In 1961 he published his first book of poems, Flint. Continues to work on “Kolyma Tales” and “Essays on the Underworld.” In 1964 he published a book of poems, “The Rustle of Leaves.” A year later, he completed the collections of short stories from the Kolyma cycle, “The Left Bank” and “The Shovel Artist.”

In 1966, Shalamov divorced O.S. Neklyudova. Meets I.P. Sirotinskaya, at that time an employee of the Central State Archive of Literature and Art.

In 1966 – 1967 creates a collection of short stories “Resurrection of Larch”. In 1967 he published a book of poems, “The Road and Fate.” In 1968 – 1971 working on the autobiographical story “The Fourth Vologda”. In 1970 - 1971 - on “Vishera anti-novel”.

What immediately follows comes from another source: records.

(** [None] is NULL. *)
Definition event_base_init_common_timeout (duration : timeval) : T (option timeval) :=
  let! q := onb (gets qs) in
  let d := normal_duration q duration in
  let n := Z.of_nat (length (commons q)) in
  match find_common d (commons q) with
  | Some c => if is_common_timeout (ctl_duration c) q then checked (ctl_duration c) else fail AssertFailed
  | None =>
      if Z.eqb n MAX_COMMON_TIMEOUTS then ret None
      else
        let! ok := room_for_queue n in
        if negb ok then ret None
        else
          let! o := onb calloc_event in
          match o with
          | None => ret None
          | Some e =>
              let! _ := onb (evtimer_assign e common_timeout_callback_addr n) in
              onb (upd e (fun v => set_flags (Z.lor (ev_flags v) EVLIST_INTERNAL) v)) ;;
              let! _ := onb (event_priority_set e 0) in
              onb (qset (fun q => put_commons (commons q ++ [mkCtl [] (common_duration d n) e]) q)) ;;
              checked (common_duration d n)
          end
  end.
End Once.

(** ** The mark of a common timeout *)

Lemma land_shiftl x m k : 0 <= k -> Z.land x (Z.shiftl m k) = Z.shiftl (Z.land (Z.shiftr x k) m) k.
Proof.
  intros Hk. apply Z.bits_inj'. intros n Hn. rewrite Z.land_spec, !Z.shiftl_spec by done.
  destruct (Z.ltb_spec n k) as [Hl|Hl]; [by rewrite !(Z.testbit_neg_r _ (n - k)), andb_false_r by lia|].
  rewrite Z.land_spec, Z.shiftr_spec by lia. by rewrite Z.sub_add.
Qed.

Lemma shiftr_small x k : 0 <= k -> 0 <= x < 2 ^ k -> Z.shiftr x k = 0.
Proof. intros Hk Hx. rewrite Z.shiftr_div_pow2 by done. by apply Z.div_small. Qed.

(** Microseconds [u] and number [n] can be read back. *)
Lemma common_duration_bits s u n : 0 <= u < 2 ^ 20 -> 0 <= n < 256 ->
  let d := common_duration (s, u) n in
  Z.land (snd d) MICROSECONDS_MASK = u /\ Z.land (snd d) COMMON_TIMEOUT_MASK = COMMON_TIMEOUT_MAGIC /\ COMMON_TIMEOUT_IDX d = n.
Proof.
  intros Hu Hn. unfold COMMON_TIMEOUT_IDX, common_duration, COMMON_TIMEOUT_IDX_SHIFT. cbn [snd fst].
  change COMMON_TIMEOUT_MAGIC with (Z.shiftl 0x500 20). rewrite <- !Z.lor_assoc, <- !Z.shiftl_lor.
  set (h := Z.lor 0x500 n). set (x := Z.lor u (Z.shiftl h 20)).
  assert (Hx : Z.shiftr x 20 = h).
  { unfold x. rewrite Z.shiftr_lor, shiftr_small, Z.lor_0_l, Z.shiftr_shiftl_l by (done || lia). change (20 - 20) with 0. by rewrite Z.shiftl_0_r. }
  split_and!.
  - unfold x. rewrite Z.land_lor_distr_l. change MICROSECONDS_MASK with (Z.ones 20). rewrite !Z.land_ones, Z.shiftl_mul_pow2, Z.mod_mul, Z.lor_0_r by lia.
    by apply Z.mod_small.
  - change COMMON_TIMEOUT_MASK with (Z.shiftl 0xf00 20). rewrite land_shiftl, Hx by lia. f_equal. unfold h. rewrite Z.land_lor_distr_l.
    change 0xf00 with (Z.shiftl 0xf 8) at 2. rewrite land_shiftl, (shiftr_small n), Z.land_0_l by lia. reflexivity.
  - rewrite Z.shiftr_land, Hx. change (Z.shiftr COMMON_TIMEOUT_IDX_MASK 20) with (Z.ones 8). unfold h. rewrite Z.land_lor_distr_l, (Z.land_ones n) by lia.
    rewrite Z.mod_small by lia. reflexivity.
Qed.

(** The queues are numbered: the duration of each tells its place. *)
Definition commons_ok (q : queues) : Prop := (length (commons q) <= 256)%nat /\
  forall i c, commons q !! i = Some c -> exists d, ctl_duration c = common_duration d (Z.of_nat i) /\ 0 <= snd d < 2 ^ 20.

Lemma commons_are_common q i c : commons_ok q -> commons q !! i = Some c ->
  is_common_timeout (ctl_duration c) q = true /\ COMMON_TIMEOUT_IDX (ctl_duration c) = Z.of_nat i.
Proof.
  intros [Hl Hq] Hc. pose proof (lookup_lt_Some _ _ _ Hc) as Hi. destruct (Hq i c Hc) as ([s u] & -> & Hu). cbn in Hu.
  destruct (common_duration_bits s u (Z.of_nat i)) as (_ & E2 & E3); [done|lia|]. split; [|done].
  unfold is_common_timeout. rewrite E2, E3, Z.eqb_refl. cbn [negb]. apply Z.ltb_lt. lia.
Qed.

Lemma find_common_some d l c : find_common d l = Some c ->
  exists i : nat, l !! i = Some c /\ fst (ctl_duration c) = fst d /\ Z.land (snd (ctl_duration c)) MICROSECONDS_MASK = snd d.
Proof.
  induction l as [|x l IH]; [done|]. cbn. destruct (Z.eqb_spec (fst d) (fst (ctl_duration x))); cbn [andb].
  1: destruct (Z.eqb_spec (snd d) (Z.land (snd (ctl_duration x)) MICROSECONDS_MASK)).
  1: intros [= <-]; exists 0%nat; by split_and!.
  all: intros (i & ? & ? & ?)%IH; exists (S i); by split_and!.
Qed.

Lemma find_common_none d l : find_common d l = None -> forall i c, l !! i = Some c ->
  (fst (ctl_duration c), Z.land (snd (ctl_duration c)) MICROSECONDS_MASK) <> d.
Proof.
  induction l as [|x l IH]; [done|]. cbn. destruct (Z.eqb_spec (fst d) (fst (ctl_duration x))); cbn [andb].
  1: destruct (Z.eqb_spec (snd d) (Z.land (snd (ctl_duration x)) MICROSECONDS_MASK)); [done|].
  all: intros Hn [|i] c Hc; [injection Hc as <-; intros <-; done|by eapply IH].
Qed.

In 1972, Kolyma Stories was published in the West, by the Posev publishing house. Shalamov writes a letter to Literaturnaya Gazeta protesting against unauthorized illegal publications that violate the author's will and rights. Many fellow writers perceive this letter as a rejection of “Kolyma Tales” and break off relations with the writer.

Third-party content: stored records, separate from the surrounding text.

(* ===== verification/EvServe.v ===== *)
(** * Running the callbacks of active events

    The server's events are persistent and have no timeout of their own. For
    callbacks that leave the base alone, the loop over the active events calls
    each of them once, in the order in which they became active, those of the
    most urgent priority only. [note] is what a callback does to the world
    behind the backend; it shows the calls and their order. *)

From stdpp Require Import prelude gmap.
From S2P Require Import Prelude MinHeap EvBase EvOps EvLoop EvInv EvRun EvFacts.
Open Scope Z_scope.

Module EvServe.
Import EvBase EvOps EvLoop EvInv EvRun EvFacts.

(** A persistent event without a timeout. *)
Definition persistent (v : event) : Prop :=
  has (ev_events v) EV_PERSIST = true /\ ev_closure v = EV_CLOSURE_PERSIST /\ ev_io_timeout v = (0, 0).

Definition internal (m : gmap loc event) (e : loc) : bool :=
  match m !! e with Some v => has (ev_flags v) EVLIST_INTERNAL | None => false end.

Section Serve.
Context {B : Type} `{!LoopEnv B} `{!BackendOk (evsel (B := B))}.
Context (note : Z -> Z -> Z -> Z -> B -> B).

(** The callbacks only leave a note. *)
Record quiet : Prop := {
  qu_call : forall cb fd r a b, call cb fd r a b = Ok (tt, set_evbase (note cb fd r a (evbase b)) b);
  qu_inv : forall cb fd r a x, b_inv x -> b_inv (note cb fd r a x);
  qu_watch : forall cb fd r a x k, watched (note cb fd r a x) k = watched x k
}.
Context (Hq : quiet).
Implicit Types b : base B.

(** The note of the callback of [e]. *)
Definition noted (m : gmap loc event) (x : B) (e : loc) : B :=
  match m !! e with Some v => note (ev_callback v) (ev_fd v) (ev_res v) (ev_arg v) x | None => x end.

Lemma base_inv_note I K b cb fd r a : base_inv I K b -> base_inv I K (set_evbase (note cb fd r a (evbase b)) b).
Proof.
  intros [H1 H2 H3 H4 H5 H6]. split; try done; [|by apply (qu_inv Hq)].
  eapply io_ok_watch; [|exact H4]. intros k _. apply (qu_watch Hq).
Qed.

Lemma base_inv_current I K b e n : base_inv I K b -> base_inv I K (set_ctrl (put_current e n (ctrl b)) b).
Proof. intros [H1 H2 H3 H4 H5 H6]. by split. Qed.

(** The flags of the loop that a quiet callback leaves alone. *)
Definition same_flags (c c' : control) : Prop :=
  event_break c' = event_break c /\ event_continue c' = event_continue c /\ event_gotterm c' = event_gotterm c.

(** What running quiet callbacks leaves alone. *)
Record undisturbed (b b' : base B) : Prop := {
  un_flags : same_flags (ctrl b) (ctrl b');
  un_len : length (activequeues (qs b')) = length (activequeues (qs b));
  un_th : th b' = th b;
  un_clk : clk b' = clk b
}.

Lemma run_event_run I K b p e l v :
  base_inv I K b -> activequeues (qs b) !! p = Some (e :: l) -> evs b !! e = Some v -> persistent v ->
  exists b', run_event e b = Ok (negb (has (ev_flags v) EVLIST_INTERNAL), b') /\ base_inv I K b' /\
    activequeues (qs b') !! p = Some l /\ evs b' = <[e := unmarked EVLIST_ACTIVE v]> (evs b) /\
    evbase b' = noted (evs b) (evbase b) e /\ undisturbed b b'.
Proof.
  intros H Hp Hv (P1 & P2 & P3). pose proof (b_queues _ _ _ H) as HQ.
  destruct (proj1 (q_act _ _ HQ p (e :: l) e Hp) ltac:(set_solver)) as (v' & Hv' & Ha & Epri). rewrite Hv in Hv'. injection Hv' as <-.
  unfold run_event. rewrite (bind_ok _ _ _ _ _ (rd_event_run b e v Hv)), P1.
  destruct (remove_active_run b e v HQ Hv Ha) as (b1 & E1 & HQ1 & HF & Et & Hact). rewrite (bind_ok _ _ _ _ _ E1).
  pose proof HF as [F1 F2 F3 F4 F5]. set (v1 := unmarked EVLIST_ACTIVE v) in *.
  assert (Hv1 : evs b1 !! e = Some v1) by (rewrite F1; apply lookup_insert_eq). rewrite (bind_ok _ _ _ _ _ (rd_event_run b1 e v1 Hv1)). cbn zeta.
  assert (H1 : base_inv I K b1).
  { eapply (base_inv_flag I K b b1 e v); try done. unfold v1. rewrite has_unmarked by apply queue_bits. apply andb_true_r. }
  set (b2 := set_ctrl (put_current (Some e) 0 (ctrl b1)) b1). rewrite (bind_ok _ _ _ _ _ (eq_refl : cset (put_current (Some e) 0) b1 = Ok (tt, b2))).
  change (ev_closure v1) with (ev_closure v). rewrite P2. change (Z.eqb EV_CLOSURE_PERSIST EV_CLOSURE_SIGNAL) with false.
  change (Z.eqb EV_CLOSURE_PERSIST EV_CLOSURE_PERSIST) with true. cbn match. unfold event_persist_closure at 1.
  set (b3 := set_evbase (note (ev_callback v) (ev_fd v) (ev_res v) (ev_arg v) (evbase b2)) b2).
  assert (Ec : (let! v := rd e in
     when (negb (Z.eqb (fst (ev_io_timeout v)) 0) || negb (Z.eqb (snd (ev_io_timeout v)) 0))
       (let! t := timeout_of e in
        if negb (is_same_common_timeout t (ev_io_timeout v)) then fail AssertFailed
        else let! now := now_ in let! q := gets qs in
             let! _ := event_add_internal e (Some (run_at v t now q)) true in ret tt) ;;
     let! v := rd e in call_event v) b2 = Ok (tt, b3)).
  { rewrite (bind_ok _ _ _ _ _ (rd_event_run b2 e v1 Hv1)). change (ev_io_timeout v1) with (ev_io_timeout v). rewrite P3.
    change (negb (Z.eqb (fst (0, 0)) 0) || negb (Z.eqb (snd (0, 0)) 0)) with false.
    rewrite (bind_ok _ _ _ _ _ (eq_refl : when false _ b2 = Ok (tt, b2))), (bind_ok _ _ _ _ _ (rd_event_run b2 e v1 Hv1)). apply (qu_call Hq). }
  rewrite (bind_ok _ _ _ _ _ Ec). eexists. split; [|split; [|split; [|split; [|split]]]].
  - assert (Ei : has (ev_flags v1) EVLIST_INTERNAL = has (ev_flags v) EVLIST_INTERNAL) by (apply has_ldiff; done).
    rewrite Ei. reflexivity.
  - apply base_inv_current. apply base_inv_note. apply base_inv_current. exact H1.
  - cbn. assert (Hpp : Z.to_nat (ev_pri v) = p) by lia. rewrite Hpp in Hact. rewrite (Hact _ Hp), list_lookup_insert_eq by (by apply lookup_lt_Some in Hp).
    pose proof (q_act_nd _ _ HQ p _ Hp) as [Hn _]%NoDup_cons. rewrite filter_cons, decide_False by tauto. by rewrite filter_notin.
  - exact F1.
  - unfold noted. rewrite Hv. cbn. by rewrite F5.
  - split; [split_and!; cbn; by rewrite F3| |done|done]. cbn. destruct (active_list b e v HQ Hv) as [k Hk]. rewrite (Hact k Hk). apply length_insert.
Qed.

(** The number of events that are not the library's own. *)
Definition outside (m : gmap loc event) (l : list loc) : Z := Z.of_nat (length (filter (fun e => internal m e = false) l)).

(** The events [l] are no longer active. *)
Definition calmed (m : gmap loc event) (l : list loc) (e : loc) : option event :=
  if decide (e ∈ l) then unmarked EVLIST_ACTIVE <$> m !! e else m !! e.

Lemma noted_ext m m' l x : (forall e, e ∈ l -> m !! e = m' !! e) -> foldl (noted m) x l = foldl (noted m') x l.
Proof.
  revert x. induction l as [|e l IH]; intros x He; [done|]. cbn. unfold noted at 2 4. rewrite (He e) by set_solver.
  apply IH. intros y Hy. apply He. set_solver.
Qed.

Lemma outside_ext m m' l : (forall e, e ∈ l -> m !! e = m' !! e) -> outside m l = outside m' l.
Proof.
  intros He. unfold outside. do 2 f_equal. induction l as [|e l IH]; [done|]. rewrite !filter_cons.
  assert (E : internal m e = internal m' e) by (unfold internal; by rewrite (He e) by set_solver). rewrite E.
  rewrite IH; [done|]. intros y Hy. apply He. set_solver.
Qed.

Lemma single_queue_run I K p l : forall fuel count b,
  base_inv I K b -> activequeues (qs b) !! p = Some l -> (length l < fuel)%nat ->
  (forall e v, e ∈ l -> evs b !! e = Some v -> persistent v) -> event_break (ctrl b) = false -> event_continue (ctrl b) = false ->
  exists b', event_process_active_single_queue fuel p count b = Ok (count + outside (evs b) l, b') /\ base_inv I K b' /\
    activequeues (qs b') !! p = Some [] /\ evbase b' = foldl (noted (evs b)) (evbase b) l /\
    (forall e, evs b' !! e = calmed (evs b) l e) /\ undisturbed b b'.
Proof.
  induction l as [|e l IH]; intros [|fuel] count b H Hp Hf Hpers Hb Hc; cbn in Hf; try lia; cbn [event_process_active_single_queue];
    rewrite (bind_ok _ _ _ _ _ (gets_run qs b)), Hp.
  { exists b. split; [unfold ret; do 2 f_equal; unfold outside; cbn; lia|]. by split_and!. }
  pose proof (b_queues _ _ _ H) as HQ. pose proof (q_act_nd _ _ HQ p _ Hp) as [He Hnd]%NoDup_cons.
  destruct (proj1 (q_act _ _ HQ p (e :: l) e Hp) ltac:(set_solver)) as (v & Hv & Ha & Epri).
  destruct (run_event_run I K b p e l v H Hp Hv) as (b1 & E1 & H1 & Hp1 & V1 & X1 & [(C1 & C2 & C3) C4 C5 C6]); [apply (Hpers e v); [set_solver|done]|].
  rewrite (bind_ok _ _ _ _ _ E1). cbn zeta. rewrite (bind_ok _ _ _ _ _ (gets_run ctrl b1)), C1, Hb, C2, Hc.
  assert (Hsame : forall y, y ∈ l -> evs b1 !! y = evs b !! y).
  { intros y Hy. rewrite V1, lookup_insert_ne; [done|]. by intros ->. }
  destruct (IH fuel (if negb (has (ev_flags v) EVLIST_INTERNAL) then count + 1 else count) b1 H1 Hp1) as (b' & E & H' & Hp' & X' & V' & [(D1 & D2 & D3) D4 D5 D6]);
    [lia| |congruence|congruence|].
  { intros y w Hy. rewrite (Hsame y Hy). apply Hpers. set_solver. }
  exists b'. split_and!; [| |done| | |].
  - rewrite E. do 2 f_equal. rewrite (outside_ext (evs b1) (evs b) l Hsame). unfold outside. rewrite filter_cons.
    assert (Ei : internal (evs b) e = has (ev_flags v) EVLIST_INTERNAL) by (unfold internal; by rewrite Hv). rewrite Ei.
    destruct (has (ev_flags v) EVLIST_INTERNAL); [by rewrite decide_False|]. rewrite decide_True by done. cbn [length negb]. lia.
  - done.
  - rewrite X', X1. cbn. apply noted_ext. done.
  - intros y. rewrite V'. unfold calmed. destruct (decide (y = e)) as [->|Hne].
    + rewrite decide_False, decide_True by (done || set_solver). by rewrite V1, lookup_insert_eq, Hv.
    + rewrite V1, lookup_insert_ne by done. destruct (decide (y ∈ l)); [by rewrite decide_True by set_solver|by rewrite decide_False by set_solver].
  - split; [split_and!|..]; congruence.
Qed.

(** Queues without active events are passed over. *)
Lemma skip_queues fuel b q : forall k p,
  (forall j, (p <= j < q)%nat -> activequeues (qs b) !! j = Some []) -> (p <= q)%nat ->
  process_queues fuel (q - p + k) p 0 b = process_queues fuel k q 0 b.
Proof.
  intros k p. remember (q - p)%nat as d eqn:Ed. revert p Ed. induction d as [|d IH]; intros p Ed Hj Hle.
  { assert (p = q) as -> by lia. done. }
  change (S d + k)%nat with (S (d + k)). cbn [process_queues]. rewrite (bind_ok _ _ _ _ _ (gets_run qs b)), (Hj p) by lia.
  apply IH; [lia|intros j ?; apply Hj; lia|lia].
Qed.

Lemma calmed_on K m m' l x : (forall e, m' !! e = calmed m l e) -> K <> EVLIST_ACTIVE -> is_queue K -> on m K x <-> on m' K x.
Proof.
  intros Hm Hne Hk. unfold on. rewrite Hm. unfold calmed. destruct (decide (x ∈ l)) as [Hx|]; [|done].
  destruct (m !! x) as [v|]; cbn; [|naive_solver].
  assert (E : has (ev_flags (unmarked EVLIST_ACTIVE v)) K = has (ev_flags v) K).
  { rewrite has_unmarked by (done || apply queue_bits). rewrite (proj2 (Z.eqb_neq _ _)) by done. apply andb_true_r. }
  split; intros (w & [= <-] & Hw); eexists; (split; [done|]); congruence.
Qed.

Lemma process_active_run K b q l fuel :
  base_ok K b -> (forall j, (j < q)%nat -> activequeues (qs b) !! j = Some []) -> activequeues (qs b) !! q = Some l -> (length l < fuel)%nat ->
  (forall e v, e ∈ l -> evs b !! e = Some v -> persistent v) -> 0 < outside (evs b) l ->
  event_break (ctrl b) = false -> event_continue (ctrl b) = false ->
  exists b', event_process_active fuel b = Ok (outside (evs b) l, b') /\ base_ok K b' /\
    evbase b' = foldl (noted (evs b)) (evbase b) l /\ (forall e, evs b' !! e = calmed (evs b) l e) /\
    undisturbed b b' /\ event_running_priority (ctrl b') = -1.
Proof.
  intros H Hj Hp Hf Hpers Ho Hb Hc. unfold event_process_active. rewrite (bind_ok _ _ _ _ _ (gets_run qs b)).
  pose proof (lookup_lt_Some _ _ _ Hp) as Hlen. remember (length (activequeues (qs b)) - q - 1)%nat as k eqn:Ek.
  replace (length (activequeues (qs b))) with (q - 0 + S k)%nat by lia.
  assert (Eq : exists b1, process_queues fuel (q - 0 + S k) 0 0 b = Ok (outside (evs b) l, b1) /\ base_inv (on (evs b) EVLIST_INSERTED) K b1 /\
     evbase b1 = foldl (noted (evs b)) (evbase b) l /\ (forall e, evs b1 !! e = calmed (evs b) l e) /\ undisturbed b b1).
  { rewrite (skip_queues fuel b q (S k) 0) by (lia || intros; apply Hj; lia). cbn [process_queues].
    rewrite (bind_ok _ _ _ _ _ (gets_run qs b)), Hp. destruct l as [|e0 l]; [done|].
    set (b0 := set_ctrl (put_priority (Z.of_nat q) (ctrl b)) b). rewrite (bind_ok _ _ _ _ _ (eq_refl : cset (put_priority (Z.of_nat q)) b = Ok (tt, b0))).
    assert (H0 : base_inv (on (evs b) EVLIST_INSERTED) K b0) by (destruct H; by split).
    destruct (single_queue_run _ K q (e0 :: l) fuel 0 b0 H0 Hp Hf Hpers Hb Hc) as (b1 & E1 & H1 & _ & X1 & V1 & [U1 U2 U3 U4]).
    rewrite (bind_ok _ _ _ _ _ E1). change (evs b0) with (evs b). rewrite Z.add_0_l. rewrite (proj2 (Z.ltb_ge _ _)), (proj2 (Z.ltb_lt _ _)) by lia.
    exists b1. by split_and!. }
  destruct Eq as (b1 & E1 & H1 & X1 & V1 & [U1 U2 U3 U4]). rewrite (bind_ok _ _ _ _ _ E1). eexists. split; [reflexivity|].
  split_and!; [|done|done|by split|done].
  apply (base_inv_ext (on (evs b) EVLIST_INSERTED)); [|destruct H1; by split].
  intros x. by apply (calmed_on _ _ _ l); [|..|apply queue_bits].
Qed.
End Serve.
End EvServe.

In 1972, Shalamov published a book of poems “Moscow Clouds”. Accepted into the USSR Writers' Union. In 1973 – 1974 works on the cycle “The Glove, or KR-2” (the final cycle of “Kolyma Tales”). In 1977 he published a book of poems, “Boiling Point”. In connection with his 70th anniversary, he was nominated for the Order of the Badge of Honor, but did not receive the award.

In 1978, in London, Overseas Publications published the book “Kolyma Stories” in Russian. The publication was also carried out outside the will of the author. Shalamov's health is deteriorating sharply. He begins to lose hearing and vision, and attacks of Meniere's disease with loss of coordination of movements become more frequent. In 1979, with the help of friends and the Writers' Union, he was sent to a boarding house for the elderly and disabled.

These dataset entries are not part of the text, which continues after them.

(** The base after the kernel's report. *)
Record polled (K : loc -> timeval) (l : list (Z * Z)) (w : list (Z + list (Z * Z))) (k : nat) (n : Z) (b b' : base epollop) : Prop := {
  po_ok : base_ok K b';
  po_none : MinHeap.n (MinHeap.hp (th b')) = 0;
  po_len : length (activequeues (qs b')) = 1%nat;
  po_go : event_gotterm (ctrl b') = false /\ event_break (ctrl b') = false /\ event_continue (ctrl b') = false;
  po_prio : event_running_priority (ctrl b') <= 0;
  po_evs : forall e, evs b' !! e = reported l <$> evs b !! e;
  po_evbase : evbase b' = waited_for None w n (evbase b);
  po_clk : answers k (clk b')
}.

Lemma round_polls K b l w k fuel :
  waiting K b -> answers (2 + k) (clk b) -> waits (evbase b) = inr l :: w -> Z.of_nat (length l) <= nevents (evbase b) ->
  from_kernel (kern (evbase b)) l ->
  exists n b', loop_round fuel 0 b = round_end fuel 0 b' /\ nevents (evbase b) <= n /\ polled K l w k n b b'.
Proof.
  intros H Hc Hw Hn Hl. pose proof (waiting_count K b H) as [Hev Hact]. destruct (wt_go _ _ H) as [Hg Hb].
  unfold loop_round. set (c0 := put_loop (event_gotterm (ctrl b)) (event_break (ctrl b)) false (ctrl b)). set (b0 := set_ctrl c0 b).
  rewrite (bind_ok _ _ _ _ _ (eq_refl : cset (fun c => put_loop (event_gotterm c) (event_break c) false c) b = Ok (tt, b0))),
    (bind_ok _ _ _ _ _ (gets_run ctrl b0)). cbn [ctrl b0 set_ctrl c0 put_loop event_gotterm event_break]. rewrite Hg, Hb. cbn [orb].
  assert (Etc : timeout_correct b0 = Ok (tt, b0)).
  { unfold timeout_correct. rewrite (bind_ok _ _ _ _ _ (gets_run clk b0)). change (clk b0) with (clk b). by destruct Hc as (-> & _). }
  rewrite (bind_ok _ _ _ _ _ Etc), (bind_ok _ _ _ _ _ (gets_run qs b0)). change (qs b0) with (qs b). unfold N_ACTIVE_CALLBACKS at 1 2, event_haveevents.
  rewrite Hact, (proj2 (Z.ltb_lt 0 (event_count (qs b)))), orb_true_r by done.
  change (Z.eqb 0 0 && negb (has 0 EVLOOP_NONBLOCK)) with true. cbn match.
  rewrite (bind_ok _ _ _ _ _ (no_timeouts_next b0 (wt_none _ _ H))). cbn [negb andb].
  destruct (gettime_run (S k) b0 Hc) as (t & c1 & Eg & Hc1). rewrite (bind_ok _ _ _ _ _ Eg).
  set (b1 := set_clk (put_event_tv t c1) (set_clk c1 b0)). rewrite (bind_ok _ _ _ _ _ (eq_refl : kset (put_event_tv t) (set_clk c1 b0) = Ok (tt, b1))).
  set (b2 := set_clk (put_cache (0, snd (tv_cache (clk b1))) (clk b1)) b1). rewrite (bind_ok _ _ _ _ _ (eq_refl : clear_time_cache b1 = Ok (tt, b2))).
  assert (H2 : base_ok K b2) by (do 3 apply base_ok_clk; apply base_ok_ctrl; [apply H|done]).
  destruct (dispatch_run K b2 None l w H2 (wt_changes _ _ H) Hw Hn Hl) as (n & b3 & Ed & G3 & H3 & X3 & C3 & K3 & T3 & L3 & V3).
  assert (C3' : ctrl b3 = c0) by (apply C3; change (event_running_priority (ctrl b) <= 0); exact (wt_prio _ _ H)).
  rewrite (bind_ok _ _ _ _ _ (Ed : @dispatch _ epoll_loop None b2 = Ok (0, b3))). change (Z.eqb 0 (-1)) with false. cbn match.
  destruct (update_time_cache_run k b3) as (c4 & Eu & Hc4); [rewrite K3; exact Hc1|]. rewrite (bind_ok _ _ _ _ _ Eu).
  assert (Hn4 : MinHeap.n (MinHeap.hp (th b3)) = 0) by (rewrite T3; apply H).
  rewrite (bind_ok _ _ _ _ _ (no_timeouts_process (set_clk c4 b3) Hn4)). exists n, (set_clk c4 b3). split; [reflexivity|]. split; [exact G3|].
  split; try done.
  - by apply base_ok_clk.
  - cbn. rewrite L3. change (qs b2) with (qs b). by rewrite (wt_queue _ _ H).
  - cbn. rewrite C3'. by split_and!.
  - cbn. rewrite C3'. apply H.
Qed.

In 1980, he received news that he had been awarded a prize from the French Pen Club, but he never received the prize. In 1980 - 1981 - suffers a stroke. In moments of getting up, he reads poetry to the visiting poetry lover A.A. Morozov. The latter publishes them in Paris, in the “Bulletin of the Russian Christian Movement”.

On January 14, 1982, based on the conclusion of the medical board, he was transferred to a boarding house for psychochronic patients. January 17, 1982 dies of lobar pneumonia. He was buried at the Kuntsevo cemetery in Moscow.

Biography compiled by I.P. Sirotinskaya, clarifications and additions by V.V. Esipov.